What this task involves
The lines from the start of the records through the one containing "ordinary arithmetic; the" are to be transcribed exactly, and nothing else.
Segment Open
(* ===== verification/Ledger.v ===== *)
(** * Ledger: totals and the entries they sum

    Four totals of the storage are sums of per-account entries: the supply of
    a token over its balances, the LP supply of a pool over its LP balances,
    the stake and the pending unbonding of a staking contract over its
    stakers.  [ledger_ok] states the equality in ordinary arithmetic; the
    invariant checks of the source are shown to decide it, and writes are
    shown to move it by exactly the difference they make. *)
From S2P Require Import Prelude Effects Merkle Types State Policies Runtime.

(** The total an entry counts towards. *)
Definition total_of (k : StateKey) : option StateKey :=
  match k with
  | Balance c _ a => Some (TotalSupply c a)
  | LpBalance c _ => Some (LpSupply c)
  | StakeBalance c _ a => Some (TotalStaked c a)
  | PendingUnbond c _ a => Some (TotalPendingUnbond c a)
  | _ => None
  end.
Definition is_total (t : StateKey) : bool :=
  match t with
  | TotalSupply _ _ | LpSupply _ | TotalStaked _ _ | TotalPendingUnbond _ _ => true
  | _ => false
  end.

Definition sum_if (f : StateKey → bool) (m : gmap StateKey StateValue) : N :=
  sumN (omap (λ '(k, v), if f k then Some (as_uint v) else None) (map_to_list m)).
Definition counts_to (t k : StateKey) : bool := bool_decide (total_of k = Some t).
Definition ledger_sum (s : DeTTaState) (t : StateKey) : N := sum_if (counts_to t) (storage s).
Definition ledger_ok (s : DeTTaState) (t : StateKey) : Prop :=
  ledger_sum s t = uint_at s t ∧ ledger_sum s t ≤ u128_max.
(** Every ledger outside [D] balances. *)
Definition ledgers_ok_except (D : list StateKey) (s : DeTTaState) : Prop :=
  ∀ t, is_total t = true → t ∉ D → ledger_ok s t.
Definition ledgers_ok (s : DeTTaState) : Prop := ledgers_ok_except [] s.

(** ** Sums over a map *)
Definition contribution (f : StateKey → bool) (k : StateKey) (v : option StateValue) : N :=
  if f k then default 0 (as_uint <$> v) else 0.

Lemma sum_if_insert_new f m k v :
  m !! k = None → sum_if f (<[k := v]> m) = contribution f k (Some v) + sum_if f m.
Proof.
  intros Hk. unfold sum_if, contribution. rewrite map_to_list_insert by done. simpl.
  by destruct (f k); simpl.
Qed.
Lemma sum_if_insert f m k v :
  sum_if f (<[k := v]> m) + contribution f k (m !! k)
  = sum_if f m + contribution f k (Some v).
Proof.
  destruct (m !! k) as [v0|] eqn:Hk.
  - rewrite <- (insert_delete_eq m k v).
    rewrite <- (insert_id m k v0) at 2 by done. rewrite <- (insert_delete_eq m k v0).
    rewrite !sum_if_insert_new by apply lookup_delete_eq. lia.
  - rewrite sum_if_insert_new by done. unfold contribution at 2. simpl. destruct (f k); lia.
Qed.
Lemma sum_if_ext f g m : (∀ k, f k = g k) → sum_if f m = sum_if g m.
Proof.
  intros Hfg. unfold sum_if. f_equal. induction (map_to_list m) as [|[k v] l IH]; simpl; [done|].
  rewrite Hfg. destruct (g k); [f_equal|]; exact IH.
Qed.
Lemma storage_sum_Some s f n :
  storage_sum s f = Some n ↔ n = sum_if f (storage s) ∧ sum_if f (storage s) ≤ u128_max.
Proof.
  unfold storage_sum, sum_if. rewrite try_sum_Some.
  assert (Hs : ∀ l1 l2 : list (StateKey * StateValue), l1 ≡ₚ l2 →
    sumN (omap (λ '(k, v), if f k then Some (as_uint v) else None) l1)
    = sumN (omap (λ '(k, v), if f k then Some (as_uint v) else None) l2)).
  { intros l1 l2 Hp. apply sumN_Permutation. by rewrite Hp. }
  by rewrite (Hs _ _ (entries_Permutation (storage s))).
Qed.

(** ** The checks of the source decide [ledger_ok] *)
Lemma storage_sum_ledger s f t :
  (∀ k, f k = counts_to t k) → storage_sum s f = Some (uint_at s t) ↔ ledger_ok s t.
Proof.
  intros Hf. rewrite storage_sum_Some. unfold ledger_ok, ledger_sum.
  rewrite (sum_if_ext f (counts_to t)) by done. intuition.
Qed.
Ltac solve_counts := intros []; unfold counts_to; simpl; repeat case_bool_decide; simpl; naive_solver.

Lemma token_invariants_hold_iff s c a : token_invariants_hold s c a = true ↔ ledger_ok s (TotalSupply c a).
Proof. unfold token_invariants_hold. rewrite bool_decide_eq_true. apply storage_sum_ledger. solve_counts. Qed.
Lemma amm_invariants_hold_iff s c : amm_invariants_hold s c = true ↔ ledger_ok s (LpSupply c).
Proof. unfold amm_invariants_hold. rewrite bool_decide_eq_true. apply storage_sum_ledger. solve_counts. Qed.
Lemma staking_invariants_hold_iff s c a :
  staking_invariants_hold s c a = true ↔ ledger_ok s (TotalStaked c a).
Proof. unfold staking_invariants_hold. rewrite bool_decide_eq_true. apply storage_sum_ledger. solve_counts. Qed.
Lemma pending_invariants_hold_iff s c a :
  staking_pending_unbonding_invariants_hold s c a = true ↔ ledger_ok s (TotalPendingUnbond c a).
Proof.
  unfold staking_pending_unbonding_invariants_hold. rewrite bool_decide_eq_true.
  apply storage_sum_ledger. solve_counts.
Qed.

(** ** Writes *)
Lemma ledger_sum_set_key s t k v :
  ledger_sum (set_key k v s) t + (if counts_to t k then uint_at s k else 0)
  = ledger_sum s t + (if counts_to t k then as_uint v else 0).
Proof. apply (sum_if_insert (counts_to t)). Qed.
(** An entry is at most the total of its ledger. *)
Lemma entry_le_sum s t k : counts_to t k = true → uint_at s k ≤ ledger_sum s t.
Proof.
  intros Hk. unfold uint_at, ledger_sum. destruct (storage s !! k) as [v|] eqn:Hv; simpl; [|lia].
  rewrite <- (insert_id (storage s) k v), <- (insert_delete_eq _ k v) by done.
  rewrite sum_if_insert_new by apply lookup_delete_eq. unfold contribution. rewrite Hk. simpl. lia.
Qed.

(** The ledger a write disturbs, if any. *)
Definition disturbs (k : StateKey) : list StateKey :=
  if is_total k then [k] else match total_of k with Some t => [t] | None => [] end.
Lemma ledger_ok_set_key s k v t : t ∉ disturbs k → is_total t = true → ledger_ok s t → ledger_ok (set_key k v s) t.
Proof.
  intros Hd Ht [Hs Hle].
  assert (counts_to t k = false) as Hc.
  { unfold counts_to, disturbs in *. case_bool_decide as Hk; [|done]. destruct k; set_solver. }
  assert (k ≠ t) by (intros ->; unfold disturbs in Hd; rewrite Ht in Hd; set_solver).
  pose proof (ledger_sum_set_key s t k v) as Heq. rewrite Hc in Heq.
  unfold ledger_ok. rewrite uint_at_set_key, decide_False by done. lia.
Qed.
Lemma ledgers_set_key D s k v :
  ledgers_ok_except D s → ledgers_ok_except (disturbs k ++ D) (set_key k v s).
Proof.
  intros HI t Ht Hni. apply ledger_ok_set_key; [set_solver|done|]. apply HI; set_solver.
Qed.
(** Moving part of an entry to another entry of the same ledger keeps the sum. *)
Lemma ledger_sum_move s t k1 k2 a :
  counts_to t k1 = true → counts_to t k2 = true → k1 ≠ k2 → a ≤ uint_at s k1 →
  ledger_sum (set_key k2 (UInt (uint_at s k2 + a)) (set_key k1 (UInt (uint_at s k1 - a)) s)) t
  = ledger_sum s t.
Proof.
  intros H1 H2 Hne Ha.
  pose proof (ledger_sum_set_key s t k1 (UInt (uint_at s k1 - a))) as E1.
  pose proof (ledger_sum_set_key (set_key k1 (UInt (uint_at s k1 - a)) s) t k2
    (UInt (uint_at s k2 + a))) as E2.
  rewrite uint_at_set_key, decide_False in E2 by done. rewrite H1 in E1. rewrite H2 in E2.
  simpl in *. lia.
Qed.

Lemma ledgers_mono D D' s : (∀ t, t ∈ D → t ∈ D') → ledgers_ok_except D s → ledgers_ok_except D' s.
Proof. intros HD HI t Ht Hni. apply HI; auto. Qed.
Lemma ledgers_checked D t s :
  ledgers_ok_except D s → ledger_ok s t → ledgers_ok_except (filter (λ u, u ≠ t) D) s.
Proof.
  intros HI Hok u Hu Hni. destruct (decide (u = t)) as [->|Hne]; [done|].
  apply HI; [done|]. intros Hin. apply Hni, list_elem_of_filter. done.
Qed.
(** Only the storage matters. *)
Lemma ledgers_storage D s s' : storage s' = storage s → ledgers_ok_except D s → ledgers_ok_except D s'.
Proof.
  intros Heq HI t Ht Hni. specialize (HI t Ht Hni). unfold ledger_ok, ledger_sum, uint_at in *.
  by rewrite Heq.
Qed.

(** ** Deciding that every ledger balances *)
Definition ledger_check (s : DeTTaState) (t : StateKey) : bool :=
  (ledger_sum s t =? uint_at s t) && (ledger_sum s t <=? u128_max).
Definition ledger_totals (s : DeTTaState) : list StateKey :=
  omap (λ '(k, _), if is_total k then Some k else total_of k) (map_to_list (storage s)).
Lemma sum_if_zero f (m : gmap StateKey StateValue) :
  (∀ k, is_Some (m !! k) → f k = false) → sum_if f m = 0.
Proof.
  intros Hf. unfold sum_if.
  assert (omap (λ '(k, v), if f k then Some (as_uint v) else None) (map_to_list m) = []) as ->; [|done].
  assert (∀ x, x ∈ map_to_list m → f x.1 = false) as Hl.
  { intros [k v] Hin. apply Hf. exists v. by apply elem_of_map_to_list. }
  induction (map_to_list m) as [|[k v] l IH]; simpl; [done|].
  pose proof (Hl (k, v) (list_elem_of_here _ _)) as Hk. simpl in Hk. rewrite Hk. apply IH. intros. apply Hl. by apply list_elem_of_further.
Qed.
Lemma ledgers_check s : forallb (ledger_check s) (ledger_totals s) = true → ledgers_ok s.
Proof.
  rewrite elem_of_forallb. intros Hc t Ht _. destruct (decide (t ∈ ledger_totals s)) as [Hin|Hni].
  { apply Hc in Hin. unfold ledger_check in Hin. simplify_ok. done. }
  assert (∀ k, is_Some (storage s !! k) → k ≠ t ∧ counts_to t k = false) as Hk.
  { intros k [v Hv]. rewrite <- elem_of_map_to_list in Hv.
    assert (∀ u, (if is_total k then Some k else total_of k) = Some u → u ≠ t) as Hu.
    { intros u Hu ->. apply Hni. unfold ledger_totals. rewrite list_elem_of_omap. by exists (k, v). }
    split.
    - intros ->. rewrite Ht in Hu. by eapply Hu.
    - unfold counts_to. apply bool_decide_eq_false. intros Hk. eapply Hu; [|done].
      by destruct k. }
  unfold ledger_ok, ledger_sum, uint_at. rewrite sum_if_zero by (intros; by apply Hk).
  destruct (storage s !! t) as [v|] eqn:Hv; simpl; [|done]. by destruct (Hk t (mk_is_Some _ _ Hv)).
Qed.

(** ** Success keeps the ledgers

    [keeps D D' m]: from a state whose ledgers balance outside [D], a success
    of [m] leaves one whose ledgers balance outside [D']. *)
Definition keeps {A} (D D' : list StateKey) (m : M A) : Prop :=
  ∀ w, ledgers_ok_except D (w_state w) → wp m (λ _ w', ledgers_ok_except D' (w_state w')) w.

Section keeps.
Context {A B : Type}.
Implicit Types D : list StateKey.

Lemma keeps_pure (m : M A) D : (∀ w, (m w).2 = w) → keeps D D m.
Proof. intros Hm w HI. unfold wp. specialize (Hm w). destruct (m w) as [[] w']; simpl in *; by subst. Qed.
Lemma keeps_bind (m : M A) (k : A → M B) D1 D2 D3 :
  keeps D1 D2 m → (∀ a, keeps D2 D3 (k a)) → keeps D1 D3 (bind m k).
Proof. intros Hm Hk w HI. rewrite wp_bind. eapply wp_mono; [by apply Hm|]. intros a w' HI'. by apply Hk. Qed.
Lemma keeps_lift_bind (o : outcome ExecutionError A) (k : A → M B) D1 D2 :
  (∀ a, o = Ok a → keeps D1 D2 (k a)) → keeps D1 D2 (bind (lift o) k).
Proof. intros Hk w HI. rewrite wp_bind, wp_lift. intros a Ha. by apply Hk. Qed.
Lemma keeps_update f D : (∀ s, storage (f s) = storage s) → keeps D D (update f).
Proof. intros Hf w HI. rewrite wp_update; simpl. eapply ledgers_storage; [apply Hf|done]. Qed.
Lemma keeps_state_set frame k v D : keeps D (disturbs k ++ D) (state_set frame k v).
Proof. intros w HI. rewrite wp_state_set. intros _ _. by apply ledgers_set_key. Qed.
Lemma keeps_weaken (m : M A) D1 D2 D3 :
  keeps D1 D2 m → (∀ t, t ∈ D2 → t ∈ D3) → keeps D1 D3 m.
Proof. intros Hm HD w HI. eapply wp_mono; [by apply Hm|]. intros. by eapply ledgers_mono. Qed.
(** An invariant check restores its ledger. *)
Lemma keeps_check (f : DeTTaState → bool) (t : StateKey) (k : unit → M B) D D' e :
  (∀ s, f s = true → ledger_ok s t) →
  (∀ u, keeps (filter (λ u, u ≠ t) D) D' (k u)) →
  keeps D D' (let! b := read f in bind (lift (ensure b e)) k).
Proof.
  intros Hf Hk w HI. rewrite wp_bind, wp_read, wp_bind, wp_lift. intros u Hu.
  apply ensure_Ok in Hu. apply Hk. by apply ledgers_checked; [|apply Hf].
Qed.
End keeps.

Lemma keeps_if {A} (b : bool) (m1 m2 : M A) D1 D2 D3 D4 :
  keeps D1 D2 m1 → keeps D1 D3 m2 → (∀ t, t ∈ D2 ++ D3 → t ∈ D4) → keeps D1 D4 (if b then m1 else m2).
Proof.
  intros H1 H2 HD. destruct b; eapply keeps_weaken; try done; intros; apply HD; set_solver.
Qed.

Create HintDb keeps discriminated.
#[export] Hint Constants Opaque : keeps.

(** [keeps] goals: binds are split, checks clean their ledger, writes dirty
    theirs; what is dirty at the end must be allowed by the goal. *)
Ltac keys_simpl :=
  cbv [disturbs is_total total_of balance_key reserve_key amm_fee_collected_key lp_supply_key
       lp_balance_key oracle_price_key oracle_timestamp_key bridge_message_consumed_key
       collateral_key debt_key debt_last_accrual_height_key bad_debt_key stake_balance_key
       total_staked_key pending_unbond_key total_pending_unbond_key
       staking_penalty_collected_key unbond_ready_height_key staking_reward_balance_key
       staking_last_reward_height_key].
Ltac solve_dirty :=
  let t := fresh "t" in intros t; keys_simpl;
  rewrite ?list_elem_of_filter, ?elem_of_app, ?elem_of_cons, ?elem_of_nil;
  repeat setoid_rewrite list_elem_of_filter; repeat setoid_rewrite elem_of_cons;
  first [tauto | set_solver].
Ltac keeps_check_tac :=
  eapply keeps_check;
  [ let s := fresh in let H := fresh in intros s H;
    first [ apply token_invariants_hold_iff in H | apply amm_invariants_hold_iff in H
          | apply staking_invariants_hold_iff in H | apply pending_invariants_hold_iff in H ];
    exact H
  | intros ?].
Ltac keeps_done := eapply keeps_weaken; [apply keeps_pure; reflexivity|solve_dirty].
Ltac keeps_step :=
  cbv beta zeta;
  match goal with
  | |- keeps _ _ (bind (read _) (λ b, bind (lift (ensure b _)) _)) => keeps_check_tac
  | |- keeps _ _ (bind (lift _) _) => apply keeps_lift_bind; intros ? ?
  | |- keeps _ _ (bind (read _) _) => eapply keeps_bind; [apply keeps_pure; reflexivity|intros ?]
  | |- keeps _ _ (bind (inspect _) _) => eapply keeps_bind; [apply keeps_pure; reflexivity|intros ?]
  | |- keeps _ _ (bind (state_set _ _ _) _) => eapply keeps_bind; [apply keeps_state_set|intros ?]
  | |- keeps _ _ (bind (emit _ _ _) _) =>
      eapply keeps_bind; [apply keeps_update; reflexivity|intros ?]
  | |- keeps _ _ (bind (update _) _) =>
      eapply keeps_bind; [apply keeps_update; reflexivity|intros ?]
  | |- keeps _ _ (bind (if _ then _ else _) _) =>
      eapply keeps_bind; [eapply keeps_if; [repeat keeps_step_inner..|intros ? Ht; exact Ht]|intros ?]
  | |- keeps _ _ (bind _ _) => eapply keeps_bind; [solve [eauto with keeps]|intros ?]
  | |- keeps _ _ (ret _) => keeps_done
  | |- keeps _ _ (throw _) => keeps_done
  | |- keeps _ _ (match ?x with _ => _ end) => destruct x eqn:?
  | |- keeps _ _ _ => solve [eauto with keeps]
  end
with keeps_step_inner :=
  cbv beta zeta;
  match goal with
  | |- keeps _ _ (bind (lift _) _) => apply keeps_lift_bind; intros ? ?
  | |- keeps _ _ (bind (read _) _) => eapply keeps_bind; [apply keeps_pure; reflexivity|intros ?]
  | |- keeps _ _ (bind (state_set _ _ _) _) => eapply keeps_bind; [apply keeps_state_set|intros ?]
  | |- keeps _ _ (state_set _ _ _) => apply keeps_state_set
  | |- keeps _ _ (emit _ _ _) => apply keeps_update; reflexivity
  | |- keeps _ _ (ret _) => apply keeps_pure; reflexivity
  | |- keeps _ _ _ => solve [eauto with keeps]
  end.
Ltac keeps_tac := repeat keeps_step.

(** Turns successful checks in the context into [ledger_ok]. *)
Ltac simplify_checks :=
  simplify_ok;
  repeat match goal with
  | H : token_invariants_hold _ _ _ = true |- _ => apply token_invariants_hold_iff in H
  | H : amm_invariants_hold _ _ = true |- _ => apply amm_invariants_hold_iff in H
  | H : staking_invariants_hold _ _ _ = true |- _ => apply staking_invariants_hold_iff in H
  | H : staking_pending_unbonding_invariants_hold _ _ _ = true |- _ =>
      apply pending_invariants_hold_iff in H
  end.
Segment Closed
Answer below
(* ===== verification/Ledger.v ===== *)
(** * Ledger: totals and the entries they sum

    Four totals of the storage are sums of per-account entries: the supply of
    a token over its balances, the LP supply of a pool over its LP balances,
    the stake and the pending unbonding of a staking contract over its
    stakers.  [ledger_ok] states the equality in ordinary arithmetic; the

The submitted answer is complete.